Unless you stay on top of your ball during your golf swing, you will probably swing and shift the top of your spine. This will cause the arch of your swing to go down at the wrong point and result in a mishit golf shot.
It is very interesting how the instruction community and professional players continue to change the description of simple changes. wave mechanics.
The wave-swing instructions remain the same, but the terms and nomenclature to describe different wave mechanics keep changing with every new generation of golf instructors, it seems.
They have now chosen to call this most important discipline: "keep abreast of the ball". "Staying on top of the ball" is required if you want to hit straight wave shots.
It is a term used to describe how the top of the angle of the spine should remain stable during the recurrent gait.

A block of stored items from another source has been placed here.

(* ===== verification/BoardInv.v ===== *)
(** * Computation spaces: waking, the stack of propagators, references, the invariant *)
From stdpp Require Import gmap.
From S2P Require Import Prelude Word32 FDBase FDIntervals FDBitVector FiniteDomain FDRepr Propagators PropSpec Board.
Import FiniteDomain PropBase PropSpec Suspension FDVar Scheduler.

Module Wake.

(** ** What waking changes *)

(** A suspension that is left as it is but for flags that are set. *)
Record kept (s s' : Suspendable) : Prop := {
  kp_prop : propagator s' = propagator s;
  kp_dead : dead s' = dead s;
  kp_runnable : runnable s = true -> runnable s' = true;
  kp_unify : unify s = true -> unify s' = true
}.

#[export] Instance kept_preorder : PreOrder kept.
Proof. split; [by intros s|]. intros s1 s2 s3 [P D R U] [P' D' R' U']. split; [congruence|congruence|auto|auto]. Qed.

(** The suspensions of [b] in [b']; the variables are left out. *)
Record evolves (b b' : Board) : Prop := {
  ev_length : length (susps b') = length (susps b);
  ev_count : suspCount b' = suspCount b;
  ev_served : board_served b' = board_served b;
  ev_susp i s : susps b !! i = Some s -> exists s', susps b' !! i = Some s' /\ kept s s'
}.

#[export] Instance evolves_preorder : PreOrder evolves.
Proof.
  split; [intros b; split; [done|done|done|by intros i s Hs; exists s]|]. intros b1 b2 b3 [L1 C1 V1 S1] [L2 C2 V2 S2]. split; [congruence|congruence|congruence|].
  intros i s Hs. destruct (S1 i s Hs) as (s2 & Hs2 & K1), (S2 i s2 Hs2) as (s3 & Hs3 & K2). exists s3. split; [done|by transitivity s2].
Qed.
(* ===== verification/BoardVars.v ===== *)
(** * Computation spaces: telling and unifying variables *)
From stdpp Require Import gmap.
From S2P Require Import Prelude Word32 FDBase FDIntervals FDBitVector FiniteDomain FDRepr FDQueries FDOperators FDSetOperators Propagators PropSpec Board BoardInv.
Import FiniteDomain FDRepr FDQueries FDOperators FDSetOperators PropBase PropSpec PropRules Suspension FDVar Scheduler Wake Refs Space Replace.

Module Vars.
Section vars.
Context `{FDEnv}.
Implicit Types (m : gmap Z Cell) (v w : Z) (c : Cell) (β : Z -> Z) (r : option nat) (e : PropCaller).

(** ** Potential: how much the variables can still be narrowed *)

Definition weight c : nat := match c with CFD d _ _ _ => Z.to_nat (size d) | CBool _ => 2 | _ => 0 end.
Definition potential m : nat := map_fold (fun _ c n => (weight c + n)%nat) 0%nat m.

Lemma potential_insert m v c c' : m !! v = Some c -> (potential (<[v := c']> m) + weight c = potential m + weight c')%nat.
Proof.
  intros Hv. unfold potential. rewrite <- (insert_delete_eq m v c').
  rewrite map_fold_insert_L; [|intros; lia|by rewrite lookup_delete_eq]. rewrite (map_fold_delete_L _ _ v c m); [lia|intros; lia|done].
Qed.

(** ** Waking the propagators of a variable *)

Definition same_kind c c' : Prop :=
  match c, c' with CFD d _ _ _, CFD d' _ _ _ => d = d' | CBool _, CBool _ => True | _, _ => False end.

Perhaps the best way to describe this necessary discipline to straighten a golf ball is to keep eye contact with the ball from the start of the swing through contact with the ball.
Theoretically, if you keep the eye in touch with your ball during your golf swing, you will not be able to remove your head sideways from your ball.
Another way to describe the swing idea of staying on the ball is nothing more than the historical admonition to keep a firm head during the swing.
Whether your swing thought "stay on the ball", keep a firm head during your golf swing or keep eye contact with the ball by impact, you must maintain a stable top of the spine during your golf swing so that your swing bow to the bottom in the same position as at the beginning of your golf swing.
Just as there has been some confusion about the concept of "keeping abreast of the ball" during the golf swing, there has been as much frustration about the idea to keep a firm head during the golf swing.
Keeping a fixed head during your backswing does not mean that your head is not allowed to move during the golf swing. swing down to prevent the rotation of your hips. Indeed, it must.
Nor does the concept of keeping a fixed head mean that it can not move at all during the swing.
For example, you could turn your head the way Jack Nicklaus made famous and still maintain a top of the spine position during your golf swing.
As long as the top of your spine remains effectively in the same position during your relapse as when completing your setup routine, you could move it anyway.
So what should you do to stabilize the top of your spine during your swing to "stay on top of your ball?"
First, keep your left foot firmly planted during your golf swing.
If you keep your left foot planted during your golf swing, this will help you keep the top of your back stable and dramatically improve your golf swing.
maintaining eye contact with the ball by impact.
As mentioned above, mai By getting eye contact with your ball by impact, you keep the top of the spine stable.
Third, avoid raising or lowering your head during your backswing. If your head does not move up, down or sideways during your backswing, the top of your spine will remain stable.
If you do these three things well, you should definitely stay "on the ball". Applying the combination of these three is perhaps the best golf lesson of late.